_What is expected_
Go through the records below line by line, counting those that contain the word "HCond"; answer with the count only.

_Provided data_
(** They are those of the thread alone. *)
Record inits (t : nat) (m : init_memory) (w : world) : Prop := {
  in_spins : im_spins m ⊆ spins w;
  in_heads : forall h, cells (qh w) !! Head h = None -> cells (im_qh m) !! Head h = None;
  in_mutexes : forall x, x <> MCancelLock t -> x <> MStateLock t -> im_mutexes m !! x = mutexes w !! x;
  in_conds : forall c, c <> CStateCond t -> im_conds m !! c = conds w !! c;
  in_cancel : mutex_idle (MCancelLock t) (with_memory m w);
  in_state : mutex_idle (MStateLock t) (with_memory m w);
  in_lock : SCond (CStateCond t) ∉ im_spins m;
  in_queues : forall Q, qrep (qh w) Q -> ~ queued Q t -> Q (HMutex (MCancelLock t)) = [] ->
    Q (HMutex (MStateLock t)) = [] -> Q (HCond (CStateCond t)) = [] -> qrep (im_qh m) Q;
}.

(** Queues without [t] do not change when its link and empty heads are written. *)
Lemma qrep_cleared q q' Q t :
  qrep q Q -> ~ queued Q t ->
  (forall h, cells q' !! Head h = if bool_decide (Q h = []) then None else cells q !! Head (H := head_id) h) ->
  (forall u, u <> t -> cells q' !! Next u = cells q !! Next u /\ prevp q' !! u = prevp q !! u) ->
  prevp q' !! t = None -> qrep q' Q.
Proof.
  intros R Ht Hh Hu Hp. split; [|apply R|apply R|].
  - intros h. apply (qseg_frame q); [| |apply R].
    + rewrite Hh. case_bool_decide as He; [|done]. by rewrite (qrep_head _ _ _ R), He.
    + intros u Hin. apply Hu. intros ->. apply Ht. by exists h.
  - intros u c Hc. destruct (decide (u = t)) as [-> | Hne]; [congruence|].
    rewrite (proj2 (Hu u Hne)) in Hc. by apply (qrep_prevp _ _ R u c).
Qed.
(* ===== verification/CreateErrors.v ===== *)
(** * A creation that fails

    What pthread_create takes back when the stack size is not the default one or the
    kernel refuses a request. *)
From Stdlib Require Import ZArith Lia.
From S2P Require Import Prelude Queue World Machine Platform Sched Mach Demo Attr Mutex Rwlock Barrier Cond Kernel KernelFacts Keys Threads ThreadOps ThreadFacts ExitSpec CreateSpec.
Local Open Scope Z_scope.

#[local] Arguments update_thread : simpl never.
#[local] Arguments get_thread : simpl never.
#[local] Arguments find_thread_stack : simpl never.
#[local] Arguments __pthread_thread_alloc : simpl never.
#[local] Arguments __pthread_alloc : simpl never.
#[local] Arguments alloc_id : simpl never.
#[local] Arguments __pthread_dealloc : simpl never.
#[local] Arguments _dl_allocate_tls : simpl never.
#[local] Arguments failed_stack_alloc : simpl never.
#[local] Arguments failed_thread_alloc : simpl never.
#[local] Arguments failed_thread_tls_alloc : simpl never.

(** The kernel's next answers are [l]. *)
Definition granting (l : list bool) (w : world) : world := set_env (set_answers l (env w)) w.

Lemma granting_answers w : granting (answers (env w)) w = w.
Proof. by destruct w as [? ? ? ? ? ? ? ? ? ? ? []]. Qed.

Lemma kernel_request_answer b l c me w :
  answers (env w) = b :: l -> kernel_request c me w = Done b (granting l (requested c w)).
Proof. intros Ha. unfold kernel_request, ask. cbn. by rewrite Ha. Qed.

(** One call after the other; the worlds stay as they are. *)
Ltac step := cbn [mbind M_bind bindr mret M_ret negb modify get_glob gets fresh_port].

(** The worlds are written as records. *)
Ltac flat := cbv [granting set_env set_answers set_klog set_next_port set_mail qh spins mail mutexes conds
  rwlocks sems barriers onces pthreads glob env umem sigs clock answers klog next_port garbage errnos sigstates
  fresh_sigstate proc_sigmask tcbs stack_mem ext_mem].

Section Refused.
Context `{P : Platform} `{IH : IHash}.

(** ** What is left of the structure *)

(** A thread can be made as far as memory and locks are concerned; [Q] are the queues. *)
Record can_be_refused (rattr : option rwlockattr) (me : kctx) (a : pthread_attr) (Q : head_id -> list nat) (w : world) : Prop := {
  br_free : mutex_idle MFreeThreadsLock w;
  br_list : Q HFreeThreads = [];
  br_table : rwlock_idle RThreadsLock rattr w;
  br_ok : table_ok w;
  br_room : 0 < num_threads (glob w) < max_threads (glob w);
  br_max : max_threads (glob w) < 2 ^ 30;
  br_memory : have_kernel_resources (garbage (env w)) = false;
  br_mail : mail w !! next_thread (glob w) = None;
  br_base : 0 <= next_stack_base (glob w) < VM_MAX_ADDRESS;
  br_size : 0 < stacksize a;
  br_port : next_port (env w) <> ktid me;
  br_queues : qrep (qh w) Q;
  br_unqueued : ~ queued Q (next_thread (glob w));
  br_cancel : Q (HMutex (MCancelLock (next_thread (glob w)))) = [];
  br_state : Q (HMutex (MStateLock (next_thread (glob w)))) = [];
  br_cond : Q (HCond (CStateCond (next_thread (glob w)))) = [];
}.

Section Tail.
Context (rattr : option rwlockattr) (me : kctx) (a : pthread_attr) (Q : head_id -> list nat) (w : world).
Context (Hb : can_be_refused rattr me a Q w) (m : init_memory) (Hm : inits (next_thread (glob w)) m w).
Let t := next_thread (glob w).

(** The world [v] in which the new thread is [p]. *)
Record in_creation (p : pthread) (v : world) : Prop := {
  ic_qh : qh v = im_qh m;
  ic_spins : spins v = im_spins m;
  ic_mutexes : mutexes v = im_mutexes m;
  ic_rwlocks : rwlocks v = rwlocks w;
  ic_threads : pthreads v = <[t := p]> (pthreads w);
  ic_table : threads_tab (glob v) = Some (default [] (threads_tab (glob w)) ++ [None]);
  ic_count : num_threads (glob v) = num_threads (glob w) + 1;
  ic_total : pthread_total (glob v) = pthread_total (glob w);
  ic_id : p_thread p = num_threads (glob w) + 1;
  ic_alive : p_state p <> PTHREAD_TERMINATED;
}.

(** The table of IDs with a new entry, which is null. *)
Lemma entry_none l : (default [] (threads_tab (glob w)) ++ [None] = l) -> table_get (Some l) (num_threads (glob w)) = Some None.
Proof.
  intros <-. destruct (br_ok _ _ _ _ _ Hb) as [Hlen Hmax]. unfold table_get.
  destruct (Z.ltb_spec (num_threads (glob w)) 0); [lia|]. rewrite <- Hlen, Nat2Z.id. by apply list_lookup_middle.
Qed.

_Solution_
2